# What you are asked to do:
Give back exactly the lines of the entries below from the line with "wait_addr n i2c st)." to the line with "destruct (Nat.lt_exists_pred j", inclusive, and only those.

----

(** ** A fault raised during the address wait *)

Lemma last_default {A} (l : list A) d d' : l <> [] -> last l d = last l d'.
Proof.
  induction l as [|a l IH]; intro H; [congruence|].
  destruct l as [|b l]; [reflexivity|]. apply IH. discriminate.
Qed.

(** The address wait, one turn at a time. *)
Lemma wait_addr_unfold i2c f s :
  wait_addr (S f) i2c s
  = bind (rd i2c SR1)
         (fun sr1 => if Z.land sr1 I2C_SR1_ADDR =? 0
                     then bind get_bus_error
                            (fun e => if e =? 0 then wait_addr f i2c
                                      else bind (_i2c_reset i2c) (fun _ => ret (-1)))
                     else ret 0) s.
Proof. reflexivity. Qed.

(** Turns that see nothing leave the wait where it was, with less fuel. *)
Lemma wait_addr_idle_turns i2c n : forall j sa x,
  idle_turns j i2c sa = Some x ->
  wait_addr (j + n) i2c sa = wait_addr n i2c x.
Proof.
  induction j as [|j IH]; intros sa x H.
  - injection H as ->. reflexivity.
  - simpl in H. destruct (idle_turn i2c sa) as [s2|] eqn:E; [|discriminate].
    rewrite <- (IH _ _ H). change (S j + n)%nat with (S (j + n)).
    rewrite wait_addr_unfold. unfold idle_turn in E. unfold bind at 1.
    destruct (rd i2c SR1 sa) as [sr1 s1|]; [|discriminate].
    destruct (Z.land sr1 I2C_SR1_ADDR =? 0); [|discriminate].
    unfold bind at 1. destruct (get_bus_error s1) as [e s2'|]; [|discriminate].
    destruct (e =? 0); [|discriminate]. injection E as ->. reflexivity.
Qed.

(** The test of the fault variable when a fault is on record: the bus is
    reset and the wait gives up. *)
Lemma addr_check_fault i2c f x :
  -7 <= i2c_bus_error (irq_point x) <= -1 ->
  exists s' v a b c d e g,
    bind get_bus_error
         (fun e0 => if e0 =? 0 then wait_addr f i2c
                    else bind (_i2c_reset i2c) (fun _ => ret (-1))) x = Ret (-1) s' /\
    trace s' = trace x ++ reset_trace i2c v a b c d e g /\
    -7 <= i2c_bus_error s' <= -1.
Proof.
  intro Hx. unfold bind at 1, get_bus_error.
  destruct (Z.eqb_spec (i2c_bus_error (irq_point x)) 0); [lia|].
  assert (W : wp (bind (_i2c_reset i2c) (fun _ => ret (-1)))
                 (fun r s' => r = -1 /\ exists v a b c d e g,
                      trace s' = trace x ++ reset_trace i2c v a b c d e g /\
                      -7 <= i2c_bus_error s' <= -1) (irq_point x)).
  { apply wp_bind, wp_i2c_reset. intros v a b c d e g s3 _ F3. apply wp_ret.
    split; [reflexivity|]. exists v, a, b, c, d, e, g. split.
    - destruct F3 as (T3 & _). destruct (irq_point_frame x) as (T0 & _).
      rewrite T3, T0, app_nil_r. reflexivity.
    - apply (frame_err_neg _ _ _ F3 Hx). }
  apply wp_returns in W.
  destruct W as (r & s' & E & -> & v & a & b & c & d & e & g & T & R).
  exists s', v, a, b, c, d, e, g. auto.
Qed.

(** A turn that begins with a fault on record and finds the address flag
    clear. *)
Lemma addr_turn_fault i2c f x :
  -7 <= i2c_bus_error (irq_point x) <= -1 ->
  Z.land (fst (raw_read i2c SR1 (irq_point x))) I2C_SR1_ADDR = 0 ->
  exists s' v a b c d e g,
    wait_addr (S f) i2c x = Ret (-1) s' /\
    trace s' = trace x ++ EvRead i2c SR1 (fst (raw_read i2c SR1 (irq_point x)))
                       :: reset_trace i2c v a b c d e g /\
    -7 <= i2c_bus_error s' <= -1.
Proof.
  intros Hx Hno. rewrite wait_addr_unfold. unfold bind at 1, rd.
  pose proof (raw_read_frame i2c SR1 (irq_point x)) as [F1 _].
  destruct (raw_read i2c SR1 (irq_point x)) as [sr1 s1]. simpl in Hno, F1 |- *.
  rewrite Hno. simpl.
  pose proof (emit_frame (EvRead i2c SR1 sr1) s1) as Fe.
  pose proof (frame_trans _ _ _ _ _ (irq_point_frame x) (frame_trans _ _ _ _ _ F1 Fe)) as F.
  simpl in F.
  assert (Hy : -7 <= i2c_bus_error (irq_point (emit (EvRead i2c SR1 sr1) s1)) <= -1).
  { apply (frame_err_neg _ _ _ (irq_point_frame _)).
    apply (frame_err_neg _ _ _ (frame_trans _ _ _ _ _ F1 Fe) Hx). }
  destruct (addr_check_fault i2c f _ Hy) as (s' & v & a & b & c & d & e & g & E & T & R).
  exists s', v, a, b, c, d, e, g. split; [exact E|]. split; [|exact R].
  rewrite T. destruct F as (T' & _). rewrite T', <- app_assoc. reflexivity.
Qed.

(** A turn that finds the address flag set: the fault variable is not
    looked at. *)
Lemma addr_turn_acked i2c f x :
  Z.land (fst (raw_read i2c SR1 (irq_point x))) I2C_SR1_ADDR <> 0 ->
  exists s',
    wait_addr (S f) i2c x = Ret 0 s' /\
    trace s' = trace x ++ [EvRead i2c SR1 (fst (raw_read i2c SR1 (irq_point x)))] /\
    i2c_bus_error s' = i2c_bus_error (irq_point x).
Proof.
  intro Hack. rewrite wait_addr_unfold. unfold bind at 1, rd.
  assert (K : i2c_bus_error (snd (raw_read i2c SR1 (irq_point x)))
              = i2c_bus_error (irq_point x) /\
              trace (snd (raw_read i2c SR1 (irq_point x))) = trace (irq_point x)).
  { unfold raw_read. destruct (hw_read i2c SR1 (st_hw (irq_point x))). split; reflexivity. }
  destruct (raw_read i2c SR1 (irq_point x)) as [sr1 s1]. simpl in Hack, K |- *.
  destruct (Z.eqb_spec (Z.land sr1 I2C_SR1_ADDR) 0); [contradiction|].
  eexists. split; [reflexivity|]. simpl. destruct K as [K1 K2].
  destruct (irq_point_frame x) as (T0 & _). rewrite app_nil_r in T0.
  rewrite K2, T0. auto.
Qed.

(** C8 (amended): the error handler runs at an access of the address
    wait, at any turn of it, with the status bit of fault [k] set.  The
    handler assigns the code of every fault present, that of [k] among
    them, and the last assignment remains (it is the code of [k] when no
    fault tested after [k] is present).  What [_start] then does depends
    on the address flag.  When the handler ran before the status read of
    a turn and that read shows the flag clear, or when it ran between a
    status read that showed the flag clear and the test of the fault
    variable, the bus is reset once, as the last thing done, and [_start]
    returns -1.  When the handler ran before a status read that shows the
    flag set, [_start] returns 0 without a reset, and the code stays in
    the fault variable. *)
Theorem fault_during_address_wait (k : fault) i2c bus h1 x :
  irq_enabled x = true ->
  hw_irq (st_hw x) = Some (bus, h1) ->
  bus = 0 \/ bus = 1 ->
  Z.land (fst (raw_read bus ISR (with_hw h1 x))) (fault_bit k) <> 0 ->
  let status := fst (raw_read bus ISR (with_hw h1 x)) in
  let code := last (map fault_code (faults_in status)) 0 in
  (fault_log (irq_point x) = fault_log x ++ map fault_code (faults_in status) /\
   In (fault_code k) (map fault_code (faults_in status)) /\
   i2c_bus_error (irq_point x) = code /\
   -7 <= code <= -1 /\
   ((forall j, In j (later_faults k) -> Z.land status (fault_bit j) = 0) ->
    code = fault_code k)) /\
  forall fuel address rw_flag s0 sa j,
    start_send fuel i2c address rw_flag s0 = Ret tt sa ->
    (j < fuel)%nat ->
    (idle_turns j i2c sa = Some x ->
     let sr1 := fst (raw_read i2c SR1 (irq_point x)) in
     (Z.land sr1 I2C_SR1_ADDR = 0 ->
      exists s' v a b c d e f,
        _start fuel i2c address rw_flag s0 = Ret (-1) s' /\
        trace s' = trace x ++ EvRead i2c SR1 sr1 :: reset_trace i2c v a b c d e f /\
        -7 <= i2c_bus_error s' <= -1) /\
     (Z.land sr1 I2C_SR1_ADDR <> 0 ->
      exists s',
        _start fuel i2c address rw_flag s0 = Ret 0 s' /\
        trace s' = trace x ++ [EvRead i2c SR1 sr1] /\
        i2c_bus_error s' = code)) /\
    (forall st sr1,
        idle_turns j i2c sa = Some st ->
        rd i2c SR1 st = Ret sr1 x ->
        Z.land sr1 I2C_SR1_ADDR = 0 ->
        exists s' v a b c d e f,
          _start fuel i2c address rw_flag s0 = Ret (-1) s' /\
          trace s' = trace x ++ reset_trace i2c v a b c d e f /\
          -7 <= i2c_bus_error s' <= -1).
Proof.
  intros Hen Hirq Hbus Hbit status code.
  assert (Hpt : irq_point x = _i2c_irq bus (with_hw h1 x)).
  { unfold irq_point. rewrite Hen, Hirq.
    unfold err_isr, I2C_0_ERR_ISR, I2C_1_ERR_ISR.
    destruct Hbus as [-> | ->]; reflexivity. }
  destruct (irq_handler_log bus (with_hw h1 x)) as [L E].
  fold status in L, E. simpl in L, E.
  pose proof (faults_in_present status k Hbit) as Hin.
  assert (Hne : map fault_code (faults_in status) <> []).
  { destruct (faults_in status); [contradiction | discriminate]. }
  assert (Hcode : i2c_bus_error (irq_point x) = code).
  { rewrite Hpt, E. apply last_default. exact Hne. }
  assert (Hrange : -7 <= code <= -1).
  { unfold code. destruct (faults_in status) eqn:Ef; [contradiction|].
    apply last_codes_range. discriminate. }
  split.
  { split; [rewrite Hpt; exact L|].
    split; [apply in_map; exact Hin|].
    split; [exact Hcode|]. split; [exact Hrange|].
    intro Hlater. apply faults_in_last; assumption. }
  intros fuel address rw_flag s0 sa j Hsend Hj.
  assert (Hrun : forall st n, idle_turns j i2c sa = Some st ->
                   fuel = (j + n)%nat ->
                   _start fuel i2c address rw_flag s0 = wait_addr n i2c st).
  { intros st n Hst ->. unfold _start, bind. rewrite Hsend.
    apply wait_addr_idle_turns. exact Hst. }
  destruct (Nat.lt_exists_pred j fuel Hj) as (m & Hm & _).
  assert (Hf : fuel = (j + S (m - j))%nat) by lia.
  split.
  - intros Hx sr1. rewrite (Hrun x _ Hx Hf). split.
    + intro Hno. apply addr_turn_fault; [rewrite Hcode; exact Hrange | exact Hno].
    + intro Hack. destruct (addr_turn_acked i2c (m - j) x Hack) as (s' & E1 & T & B).
      exists s'. rewrite <- Hcode. auto.
  - intros st sr1 Hst Hrd Hno. rewrite (Hrun st _ Hst Hf).
    rewrite wait_addr_unfold. unfold bind at 1. rewrite Hrd.
    destruct (Z.eqb_spec (Z.land sr1 I2C_SR1_ADDR) 0); [|contradiction].
    apply addr_check_fault. rewrite Hcode. exact Hrange.
Qed.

----

# Result of this exercise:
                   _start fuel i2c address rw_flag s0 = wait_addr n i2c st).
  { intros st n Hst ->. unfold _start, bind. rewrite Hsend.
    apply wait_addr_idle_turns. exact Hst. }
  destruct (Nat.lt_exists_pred j fuel Hj) as (m & Hm & _).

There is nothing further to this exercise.